(Task goal) Repeat only the lines below from the one containing "Proof. intros [Hinv" through the one containing "split_and!; [by apply", inclusive, exactly as written.

(Beginning of Task data)

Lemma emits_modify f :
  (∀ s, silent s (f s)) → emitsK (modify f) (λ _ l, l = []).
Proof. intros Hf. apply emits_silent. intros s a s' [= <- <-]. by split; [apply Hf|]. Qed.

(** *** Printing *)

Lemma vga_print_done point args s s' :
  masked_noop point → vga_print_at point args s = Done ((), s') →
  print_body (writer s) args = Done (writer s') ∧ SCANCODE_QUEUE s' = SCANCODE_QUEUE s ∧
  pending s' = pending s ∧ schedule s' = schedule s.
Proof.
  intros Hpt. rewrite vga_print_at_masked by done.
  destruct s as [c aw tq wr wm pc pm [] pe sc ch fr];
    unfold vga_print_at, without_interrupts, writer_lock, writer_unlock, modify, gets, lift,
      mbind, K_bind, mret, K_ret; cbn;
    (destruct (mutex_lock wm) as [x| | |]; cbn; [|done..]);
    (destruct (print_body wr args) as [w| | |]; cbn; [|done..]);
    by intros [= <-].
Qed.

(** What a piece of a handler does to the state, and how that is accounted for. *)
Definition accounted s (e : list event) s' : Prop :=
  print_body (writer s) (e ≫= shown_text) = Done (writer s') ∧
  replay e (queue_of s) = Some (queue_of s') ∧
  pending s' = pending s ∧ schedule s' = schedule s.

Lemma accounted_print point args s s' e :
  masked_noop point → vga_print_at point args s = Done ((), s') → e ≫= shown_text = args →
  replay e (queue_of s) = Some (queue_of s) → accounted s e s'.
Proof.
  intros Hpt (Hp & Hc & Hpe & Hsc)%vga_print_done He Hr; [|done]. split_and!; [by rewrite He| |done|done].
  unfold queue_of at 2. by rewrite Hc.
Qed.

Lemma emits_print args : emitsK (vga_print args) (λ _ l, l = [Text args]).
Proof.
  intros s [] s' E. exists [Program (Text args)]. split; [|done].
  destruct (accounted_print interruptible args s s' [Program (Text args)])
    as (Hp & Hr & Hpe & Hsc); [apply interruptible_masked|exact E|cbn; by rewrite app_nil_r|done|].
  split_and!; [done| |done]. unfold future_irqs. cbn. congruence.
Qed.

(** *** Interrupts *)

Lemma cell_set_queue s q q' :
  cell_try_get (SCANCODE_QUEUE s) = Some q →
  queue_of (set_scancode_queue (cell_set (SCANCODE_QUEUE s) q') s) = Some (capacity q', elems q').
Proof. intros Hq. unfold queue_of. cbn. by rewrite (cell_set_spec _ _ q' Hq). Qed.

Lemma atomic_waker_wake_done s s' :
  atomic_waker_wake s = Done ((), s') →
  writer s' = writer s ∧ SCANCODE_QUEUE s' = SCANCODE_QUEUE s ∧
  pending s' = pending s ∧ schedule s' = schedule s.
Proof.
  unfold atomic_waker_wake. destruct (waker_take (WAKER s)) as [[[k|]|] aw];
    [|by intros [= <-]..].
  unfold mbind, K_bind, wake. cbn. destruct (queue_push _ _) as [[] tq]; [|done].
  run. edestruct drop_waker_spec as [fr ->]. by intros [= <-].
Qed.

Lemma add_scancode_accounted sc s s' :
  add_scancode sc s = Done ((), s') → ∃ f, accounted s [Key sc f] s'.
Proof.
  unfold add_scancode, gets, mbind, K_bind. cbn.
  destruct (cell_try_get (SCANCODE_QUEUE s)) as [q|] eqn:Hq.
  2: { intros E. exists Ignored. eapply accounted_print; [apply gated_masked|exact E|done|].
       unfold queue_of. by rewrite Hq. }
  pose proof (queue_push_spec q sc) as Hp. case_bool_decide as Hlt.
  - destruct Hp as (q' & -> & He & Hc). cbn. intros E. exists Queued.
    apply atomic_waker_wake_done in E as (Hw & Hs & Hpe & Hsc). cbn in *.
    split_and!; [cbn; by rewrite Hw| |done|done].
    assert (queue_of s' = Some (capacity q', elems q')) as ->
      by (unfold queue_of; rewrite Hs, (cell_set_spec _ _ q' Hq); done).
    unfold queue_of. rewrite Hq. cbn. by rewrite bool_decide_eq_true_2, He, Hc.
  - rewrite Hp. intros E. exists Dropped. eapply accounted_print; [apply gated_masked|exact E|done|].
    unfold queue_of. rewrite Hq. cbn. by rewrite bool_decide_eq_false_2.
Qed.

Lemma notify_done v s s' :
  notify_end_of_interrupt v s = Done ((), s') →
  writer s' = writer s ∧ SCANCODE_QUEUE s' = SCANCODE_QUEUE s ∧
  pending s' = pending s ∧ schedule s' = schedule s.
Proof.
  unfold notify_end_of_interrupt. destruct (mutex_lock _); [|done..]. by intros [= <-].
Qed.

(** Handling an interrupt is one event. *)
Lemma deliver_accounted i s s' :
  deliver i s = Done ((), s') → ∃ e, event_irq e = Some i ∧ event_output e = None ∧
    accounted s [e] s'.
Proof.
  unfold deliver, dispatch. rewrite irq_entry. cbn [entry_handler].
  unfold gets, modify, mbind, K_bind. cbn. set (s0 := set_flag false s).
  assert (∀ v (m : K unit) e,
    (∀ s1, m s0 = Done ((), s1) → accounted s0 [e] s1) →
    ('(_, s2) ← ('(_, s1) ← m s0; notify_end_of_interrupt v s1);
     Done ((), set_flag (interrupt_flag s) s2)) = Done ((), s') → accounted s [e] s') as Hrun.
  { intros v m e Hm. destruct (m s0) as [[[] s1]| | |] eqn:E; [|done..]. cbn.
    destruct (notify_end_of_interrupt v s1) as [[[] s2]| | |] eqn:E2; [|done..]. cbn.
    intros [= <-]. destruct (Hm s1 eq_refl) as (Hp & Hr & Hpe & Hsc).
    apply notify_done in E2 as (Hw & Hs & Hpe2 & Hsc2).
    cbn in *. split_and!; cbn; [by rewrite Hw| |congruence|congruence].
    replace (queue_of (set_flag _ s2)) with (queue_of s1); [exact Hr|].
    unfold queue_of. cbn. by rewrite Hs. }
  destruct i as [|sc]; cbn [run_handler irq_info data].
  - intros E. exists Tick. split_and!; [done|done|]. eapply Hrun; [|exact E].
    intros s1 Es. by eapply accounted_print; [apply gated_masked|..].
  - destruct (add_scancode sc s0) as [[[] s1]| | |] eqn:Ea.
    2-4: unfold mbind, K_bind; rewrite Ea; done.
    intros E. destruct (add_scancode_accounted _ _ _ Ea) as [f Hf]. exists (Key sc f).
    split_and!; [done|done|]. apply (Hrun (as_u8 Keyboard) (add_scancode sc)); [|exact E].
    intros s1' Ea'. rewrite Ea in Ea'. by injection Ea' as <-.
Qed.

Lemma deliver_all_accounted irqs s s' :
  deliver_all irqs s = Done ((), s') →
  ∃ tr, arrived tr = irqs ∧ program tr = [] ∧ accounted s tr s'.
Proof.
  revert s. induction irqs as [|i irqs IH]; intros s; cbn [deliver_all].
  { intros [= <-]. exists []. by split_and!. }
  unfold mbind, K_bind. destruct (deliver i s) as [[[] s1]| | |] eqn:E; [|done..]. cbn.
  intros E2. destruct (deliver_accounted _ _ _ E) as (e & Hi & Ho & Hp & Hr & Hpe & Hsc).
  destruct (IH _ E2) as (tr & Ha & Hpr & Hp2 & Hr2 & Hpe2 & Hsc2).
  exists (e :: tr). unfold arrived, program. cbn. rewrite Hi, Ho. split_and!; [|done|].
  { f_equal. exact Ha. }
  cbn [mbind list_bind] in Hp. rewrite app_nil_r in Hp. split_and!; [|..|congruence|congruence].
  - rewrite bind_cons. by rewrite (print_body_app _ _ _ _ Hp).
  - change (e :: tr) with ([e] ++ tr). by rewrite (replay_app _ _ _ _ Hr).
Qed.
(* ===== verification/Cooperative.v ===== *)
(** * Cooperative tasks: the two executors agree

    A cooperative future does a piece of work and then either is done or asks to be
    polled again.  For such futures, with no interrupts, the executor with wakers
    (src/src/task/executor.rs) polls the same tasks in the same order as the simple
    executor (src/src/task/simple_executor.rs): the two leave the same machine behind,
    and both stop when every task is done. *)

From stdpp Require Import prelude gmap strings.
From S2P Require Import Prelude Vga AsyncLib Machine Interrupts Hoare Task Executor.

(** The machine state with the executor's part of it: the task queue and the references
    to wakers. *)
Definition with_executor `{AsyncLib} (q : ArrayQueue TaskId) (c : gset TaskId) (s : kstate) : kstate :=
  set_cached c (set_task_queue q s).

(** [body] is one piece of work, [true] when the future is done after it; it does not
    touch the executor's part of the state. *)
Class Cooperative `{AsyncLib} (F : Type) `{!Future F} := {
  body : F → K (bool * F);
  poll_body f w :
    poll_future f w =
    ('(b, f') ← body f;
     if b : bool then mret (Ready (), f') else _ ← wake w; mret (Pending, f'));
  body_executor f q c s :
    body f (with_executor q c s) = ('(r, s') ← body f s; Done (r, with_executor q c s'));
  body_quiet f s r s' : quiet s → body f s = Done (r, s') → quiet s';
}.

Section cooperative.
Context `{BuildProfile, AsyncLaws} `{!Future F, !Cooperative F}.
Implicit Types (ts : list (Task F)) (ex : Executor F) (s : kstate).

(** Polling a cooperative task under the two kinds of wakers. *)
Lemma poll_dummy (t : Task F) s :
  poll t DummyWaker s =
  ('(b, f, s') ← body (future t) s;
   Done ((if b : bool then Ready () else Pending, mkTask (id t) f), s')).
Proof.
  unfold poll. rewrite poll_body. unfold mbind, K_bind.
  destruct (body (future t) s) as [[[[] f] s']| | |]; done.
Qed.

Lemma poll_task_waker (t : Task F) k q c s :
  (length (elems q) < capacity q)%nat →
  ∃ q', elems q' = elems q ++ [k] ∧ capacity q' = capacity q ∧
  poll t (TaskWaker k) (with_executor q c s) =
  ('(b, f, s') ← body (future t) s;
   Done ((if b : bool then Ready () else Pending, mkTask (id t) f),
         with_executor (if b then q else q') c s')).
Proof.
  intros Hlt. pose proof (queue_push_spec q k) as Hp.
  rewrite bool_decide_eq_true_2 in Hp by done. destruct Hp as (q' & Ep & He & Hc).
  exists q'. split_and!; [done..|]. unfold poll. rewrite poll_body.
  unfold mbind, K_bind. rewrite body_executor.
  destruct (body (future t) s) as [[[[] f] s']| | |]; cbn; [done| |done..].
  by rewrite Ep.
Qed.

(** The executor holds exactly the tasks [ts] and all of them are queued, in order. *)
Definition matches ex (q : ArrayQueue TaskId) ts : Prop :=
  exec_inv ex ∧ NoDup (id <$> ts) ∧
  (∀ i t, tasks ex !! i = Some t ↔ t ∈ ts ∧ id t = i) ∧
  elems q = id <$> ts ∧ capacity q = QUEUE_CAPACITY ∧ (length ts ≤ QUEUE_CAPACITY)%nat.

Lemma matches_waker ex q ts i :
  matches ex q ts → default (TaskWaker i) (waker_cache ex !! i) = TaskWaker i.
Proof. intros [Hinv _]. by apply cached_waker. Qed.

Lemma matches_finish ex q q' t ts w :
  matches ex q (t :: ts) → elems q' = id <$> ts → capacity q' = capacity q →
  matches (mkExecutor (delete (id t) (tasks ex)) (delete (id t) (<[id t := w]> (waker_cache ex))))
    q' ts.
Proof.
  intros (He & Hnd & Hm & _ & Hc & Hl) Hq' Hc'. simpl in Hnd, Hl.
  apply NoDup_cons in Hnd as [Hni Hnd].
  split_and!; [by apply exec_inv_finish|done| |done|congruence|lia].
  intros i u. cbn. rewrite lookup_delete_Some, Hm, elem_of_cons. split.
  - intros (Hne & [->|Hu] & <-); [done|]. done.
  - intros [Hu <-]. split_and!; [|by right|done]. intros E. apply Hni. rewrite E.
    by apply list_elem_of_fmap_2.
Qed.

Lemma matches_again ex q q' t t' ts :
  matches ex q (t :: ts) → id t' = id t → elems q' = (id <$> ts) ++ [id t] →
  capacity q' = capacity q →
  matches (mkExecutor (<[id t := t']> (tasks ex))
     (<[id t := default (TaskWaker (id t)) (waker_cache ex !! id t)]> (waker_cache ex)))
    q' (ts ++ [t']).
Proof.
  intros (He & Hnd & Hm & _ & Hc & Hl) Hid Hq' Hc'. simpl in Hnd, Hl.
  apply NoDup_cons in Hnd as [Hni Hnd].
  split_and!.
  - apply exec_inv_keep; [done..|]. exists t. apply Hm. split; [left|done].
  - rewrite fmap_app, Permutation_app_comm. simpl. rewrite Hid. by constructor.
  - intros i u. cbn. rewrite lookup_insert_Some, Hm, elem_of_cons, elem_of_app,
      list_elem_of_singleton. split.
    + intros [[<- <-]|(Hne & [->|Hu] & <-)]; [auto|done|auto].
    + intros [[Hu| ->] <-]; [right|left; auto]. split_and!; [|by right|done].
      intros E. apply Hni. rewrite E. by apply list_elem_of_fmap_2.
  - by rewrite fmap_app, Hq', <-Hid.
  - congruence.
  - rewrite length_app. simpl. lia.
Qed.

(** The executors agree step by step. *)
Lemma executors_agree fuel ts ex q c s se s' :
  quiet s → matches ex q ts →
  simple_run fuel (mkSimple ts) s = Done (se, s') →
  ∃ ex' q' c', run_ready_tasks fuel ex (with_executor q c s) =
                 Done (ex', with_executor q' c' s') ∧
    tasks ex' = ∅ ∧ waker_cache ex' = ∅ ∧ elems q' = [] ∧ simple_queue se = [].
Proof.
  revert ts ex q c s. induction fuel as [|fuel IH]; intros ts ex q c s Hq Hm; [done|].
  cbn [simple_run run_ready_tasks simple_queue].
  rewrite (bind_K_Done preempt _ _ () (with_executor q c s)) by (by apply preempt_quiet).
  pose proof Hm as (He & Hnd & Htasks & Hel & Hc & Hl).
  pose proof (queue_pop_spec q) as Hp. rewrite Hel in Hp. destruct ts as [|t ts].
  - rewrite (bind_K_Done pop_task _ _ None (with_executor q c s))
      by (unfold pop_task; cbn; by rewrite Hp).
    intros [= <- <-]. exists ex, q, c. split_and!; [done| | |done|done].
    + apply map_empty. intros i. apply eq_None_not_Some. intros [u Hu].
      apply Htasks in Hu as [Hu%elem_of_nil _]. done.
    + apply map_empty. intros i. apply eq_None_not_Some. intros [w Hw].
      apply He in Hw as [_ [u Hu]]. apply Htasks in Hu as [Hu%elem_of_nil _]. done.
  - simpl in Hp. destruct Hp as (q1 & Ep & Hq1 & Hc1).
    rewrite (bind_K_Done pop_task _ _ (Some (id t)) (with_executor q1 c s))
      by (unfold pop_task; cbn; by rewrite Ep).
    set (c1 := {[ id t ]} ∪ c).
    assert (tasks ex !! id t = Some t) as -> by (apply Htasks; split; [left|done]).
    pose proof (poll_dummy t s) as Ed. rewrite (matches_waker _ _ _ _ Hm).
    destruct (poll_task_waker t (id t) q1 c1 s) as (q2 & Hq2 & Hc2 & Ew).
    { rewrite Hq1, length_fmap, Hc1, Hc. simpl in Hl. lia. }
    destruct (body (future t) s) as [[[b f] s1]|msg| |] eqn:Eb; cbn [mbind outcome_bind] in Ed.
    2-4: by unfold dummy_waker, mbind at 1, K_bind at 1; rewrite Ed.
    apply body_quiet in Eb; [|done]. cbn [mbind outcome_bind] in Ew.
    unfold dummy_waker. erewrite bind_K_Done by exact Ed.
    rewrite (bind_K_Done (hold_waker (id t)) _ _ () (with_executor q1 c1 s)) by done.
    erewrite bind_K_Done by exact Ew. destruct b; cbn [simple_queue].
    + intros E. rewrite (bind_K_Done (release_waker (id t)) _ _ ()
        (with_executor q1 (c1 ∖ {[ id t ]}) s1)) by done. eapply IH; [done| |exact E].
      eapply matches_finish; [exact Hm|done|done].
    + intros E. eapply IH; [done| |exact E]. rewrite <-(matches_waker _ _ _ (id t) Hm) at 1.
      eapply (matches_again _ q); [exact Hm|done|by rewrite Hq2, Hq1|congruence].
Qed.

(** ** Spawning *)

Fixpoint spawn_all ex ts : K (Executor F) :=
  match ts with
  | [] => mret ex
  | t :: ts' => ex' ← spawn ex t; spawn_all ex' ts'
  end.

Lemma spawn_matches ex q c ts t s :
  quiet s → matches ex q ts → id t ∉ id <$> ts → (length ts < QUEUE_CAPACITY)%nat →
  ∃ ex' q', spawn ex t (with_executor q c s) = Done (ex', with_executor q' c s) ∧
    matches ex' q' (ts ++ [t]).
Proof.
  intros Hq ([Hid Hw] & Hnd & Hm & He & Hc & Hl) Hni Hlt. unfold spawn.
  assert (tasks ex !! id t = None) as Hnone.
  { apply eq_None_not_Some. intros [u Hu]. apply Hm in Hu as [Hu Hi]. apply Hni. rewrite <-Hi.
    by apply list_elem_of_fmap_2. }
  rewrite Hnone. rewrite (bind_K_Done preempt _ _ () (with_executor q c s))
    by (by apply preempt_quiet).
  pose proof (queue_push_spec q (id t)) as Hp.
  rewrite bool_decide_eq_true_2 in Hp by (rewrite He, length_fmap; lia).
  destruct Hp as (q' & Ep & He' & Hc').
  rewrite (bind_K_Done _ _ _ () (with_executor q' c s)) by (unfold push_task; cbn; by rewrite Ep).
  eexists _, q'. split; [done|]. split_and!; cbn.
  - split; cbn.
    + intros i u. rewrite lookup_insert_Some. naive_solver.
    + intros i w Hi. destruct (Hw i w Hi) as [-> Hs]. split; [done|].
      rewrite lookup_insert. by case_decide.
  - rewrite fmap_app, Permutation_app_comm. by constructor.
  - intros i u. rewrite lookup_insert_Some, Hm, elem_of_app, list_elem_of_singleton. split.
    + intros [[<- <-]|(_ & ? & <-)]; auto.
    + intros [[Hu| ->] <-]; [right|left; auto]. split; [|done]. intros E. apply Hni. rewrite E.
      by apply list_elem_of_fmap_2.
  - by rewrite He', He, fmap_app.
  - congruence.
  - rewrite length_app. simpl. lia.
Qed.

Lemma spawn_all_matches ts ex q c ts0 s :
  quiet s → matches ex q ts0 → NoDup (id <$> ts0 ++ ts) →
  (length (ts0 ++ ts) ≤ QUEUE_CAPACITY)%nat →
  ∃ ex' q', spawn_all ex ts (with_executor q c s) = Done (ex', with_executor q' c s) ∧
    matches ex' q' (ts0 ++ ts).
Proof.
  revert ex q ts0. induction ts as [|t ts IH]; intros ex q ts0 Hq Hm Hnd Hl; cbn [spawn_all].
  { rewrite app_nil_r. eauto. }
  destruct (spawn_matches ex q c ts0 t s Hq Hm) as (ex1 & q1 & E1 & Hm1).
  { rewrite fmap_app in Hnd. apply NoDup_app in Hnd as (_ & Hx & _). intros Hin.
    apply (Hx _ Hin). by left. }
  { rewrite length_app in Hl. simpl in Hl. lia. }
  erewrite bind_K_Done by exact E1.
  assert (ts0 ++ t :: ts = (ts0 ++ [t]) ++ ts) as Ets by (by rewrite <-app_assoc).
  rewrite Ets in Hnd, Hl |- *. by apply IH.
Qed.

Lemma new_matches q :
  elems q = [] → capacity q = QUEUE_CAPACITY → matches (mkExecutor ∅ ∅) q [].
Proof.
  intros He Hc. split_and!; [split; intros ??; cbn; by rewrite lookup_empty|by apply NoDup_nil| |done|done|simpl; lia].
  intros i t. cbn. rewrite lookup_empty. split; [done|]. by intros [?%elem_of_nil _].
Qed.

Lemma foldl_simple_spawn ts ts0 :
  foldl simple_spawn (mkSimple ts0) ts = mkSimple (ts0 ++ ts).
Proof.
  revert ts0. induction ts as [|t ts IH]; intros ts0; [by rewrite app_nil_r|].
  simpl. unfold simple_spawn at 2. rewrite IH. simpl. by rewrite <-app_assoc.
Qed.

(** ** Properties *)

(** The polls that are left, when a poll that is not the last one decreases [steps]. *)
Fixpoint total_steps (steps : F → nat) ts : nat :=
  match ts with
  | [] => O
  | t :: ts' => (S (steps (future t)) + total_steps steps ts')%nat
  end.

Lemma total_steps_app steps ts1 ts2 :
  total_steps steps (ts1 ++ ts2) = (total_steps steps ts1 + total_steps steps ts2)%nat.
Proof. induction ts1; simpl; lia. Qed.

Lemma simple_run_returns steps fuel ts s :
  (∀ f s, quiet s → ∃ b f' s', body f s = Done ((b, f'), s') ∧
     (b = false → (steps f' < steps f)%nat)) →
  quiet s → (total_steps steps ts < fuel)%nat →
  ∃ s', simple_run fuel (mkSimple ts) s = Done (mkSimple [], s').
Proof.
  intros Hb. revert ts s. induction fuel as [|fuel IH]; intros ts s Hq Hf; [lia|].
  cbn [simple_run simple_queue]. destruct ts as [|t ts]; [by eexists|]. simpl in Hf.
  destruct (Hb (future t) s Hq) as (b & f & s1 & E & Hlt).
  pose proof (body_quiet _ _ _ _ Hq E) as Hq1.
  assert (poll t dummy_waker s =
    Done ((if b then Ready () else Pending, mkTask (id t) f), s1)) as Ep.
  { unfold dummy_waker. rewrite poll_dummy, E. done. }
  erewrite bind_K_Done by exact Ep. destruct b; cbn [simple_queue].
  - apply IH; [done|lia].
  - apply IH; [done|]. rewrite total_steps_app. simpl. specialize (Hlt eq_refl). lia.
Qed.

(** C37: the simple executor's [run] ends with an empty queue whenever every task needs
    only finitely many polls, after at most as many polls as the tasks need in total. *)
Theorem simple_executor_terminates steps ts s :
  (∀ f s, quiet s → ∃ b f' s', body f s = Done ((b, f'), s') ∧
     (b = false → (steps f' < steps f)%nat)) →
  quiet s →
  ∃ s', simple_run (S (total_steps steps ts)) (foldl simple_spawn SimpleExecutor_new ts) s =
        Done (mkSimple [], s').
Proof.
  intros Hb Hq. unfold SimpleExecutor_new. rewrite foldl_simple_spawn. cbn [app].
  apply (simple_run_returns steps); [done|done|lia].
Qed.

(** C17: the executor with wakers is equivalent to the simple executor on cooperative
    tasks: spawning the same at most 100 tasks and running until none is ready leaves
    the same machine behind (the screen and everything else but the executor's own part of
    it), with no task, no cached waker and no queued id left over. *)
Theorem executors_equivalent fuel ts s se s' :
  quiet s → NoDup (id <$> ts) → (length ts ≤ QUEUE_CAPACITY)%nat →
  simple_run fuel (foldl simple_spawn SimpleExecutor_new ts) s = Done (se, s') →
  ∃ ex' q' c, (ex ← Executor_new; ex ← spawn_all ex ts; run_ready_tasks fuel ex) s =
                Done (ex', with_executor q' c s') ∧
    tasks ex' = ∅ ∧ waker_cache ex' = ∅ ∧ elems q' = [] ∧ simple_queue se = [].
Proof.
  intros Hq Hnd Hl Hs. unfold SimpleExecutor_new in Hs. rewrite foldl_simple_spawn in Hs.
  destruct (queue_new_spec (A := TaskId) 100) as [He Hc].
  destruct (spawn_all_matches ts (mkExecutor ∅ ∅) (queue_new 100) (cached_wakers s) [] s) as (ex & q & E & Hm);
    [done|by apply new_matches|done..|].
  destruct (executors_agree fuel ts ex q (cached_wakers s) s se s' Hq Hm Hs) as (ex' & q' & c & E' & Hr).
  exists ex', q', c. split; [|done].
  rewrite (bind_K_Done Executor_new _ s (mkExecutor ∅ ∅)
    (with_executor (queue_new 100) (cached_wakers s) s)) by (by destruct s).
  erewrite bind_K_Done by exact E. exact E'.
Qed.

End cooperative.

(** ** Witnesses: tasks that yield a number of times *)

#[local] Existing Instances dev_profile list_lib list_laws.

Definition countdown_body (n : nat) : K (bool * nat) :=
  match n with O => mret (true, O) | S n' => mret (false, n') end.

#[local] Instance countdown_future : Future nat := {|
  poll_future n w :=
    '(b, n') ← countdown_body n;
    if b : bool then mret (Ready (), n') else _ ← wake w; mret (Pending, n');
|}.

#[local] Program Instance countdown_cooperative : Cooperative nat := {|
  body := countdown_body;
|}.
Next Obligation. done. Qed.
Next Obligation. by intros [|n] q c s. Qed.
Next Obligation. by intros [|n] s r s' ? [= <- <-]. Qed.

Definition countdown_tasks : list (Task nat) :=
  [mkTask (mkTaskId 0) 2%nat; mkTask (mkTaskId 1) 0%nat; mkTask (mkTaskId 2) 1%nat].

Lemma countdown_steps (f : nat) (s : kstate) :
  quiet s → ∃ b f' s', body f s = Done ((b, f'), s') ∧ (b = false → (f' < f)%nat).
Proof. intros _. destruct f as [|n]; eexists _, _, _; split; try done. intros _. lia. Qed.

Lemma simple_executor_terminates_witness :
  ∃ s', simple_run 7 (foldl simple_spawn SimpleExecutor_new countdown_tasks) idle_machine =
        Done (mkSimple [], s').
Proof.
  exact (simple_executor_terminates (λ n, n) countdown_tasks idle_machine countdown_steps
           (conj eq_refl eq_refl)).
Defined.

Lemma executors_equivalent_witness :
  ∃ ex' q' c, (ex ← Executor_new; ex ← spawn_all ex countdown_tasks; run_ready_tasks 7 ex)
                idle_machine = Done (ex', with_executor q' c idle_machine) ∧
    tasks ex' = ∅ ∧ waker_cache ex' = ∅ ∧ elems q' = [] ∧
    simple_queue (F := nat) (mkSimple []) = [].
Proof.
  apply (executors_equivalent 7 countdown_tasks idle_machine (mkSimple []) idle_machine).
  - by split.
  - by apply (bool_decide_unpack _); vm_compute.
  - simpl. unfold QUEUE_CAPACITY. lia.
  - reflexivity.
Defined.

(End of Task data)

(Answer box)
Proof. intros [Hinv _]. by apply cached_waker. Qed.

Lemma matches_finish ex q q' t ts w :
  matches ex q (t :: ts) → elems q' = id <$> ts → capacity q' = capacity q →
  matches (mkExecutor (delete (id t) (tasks ex)) (delete (id t) (<[id t := w]> (waker_cache ex))))
    q' ts.
Proof.
  intros (He & Hnd & Hm & _ & Hc & Hl) Hq' Hc'. simpl in Hnd, Hl.
  apply NoDup_cons in Hnd as [Hni Hnd].
  split_and!; [by apply exec_inv_finish|done| |done|congruence|lia].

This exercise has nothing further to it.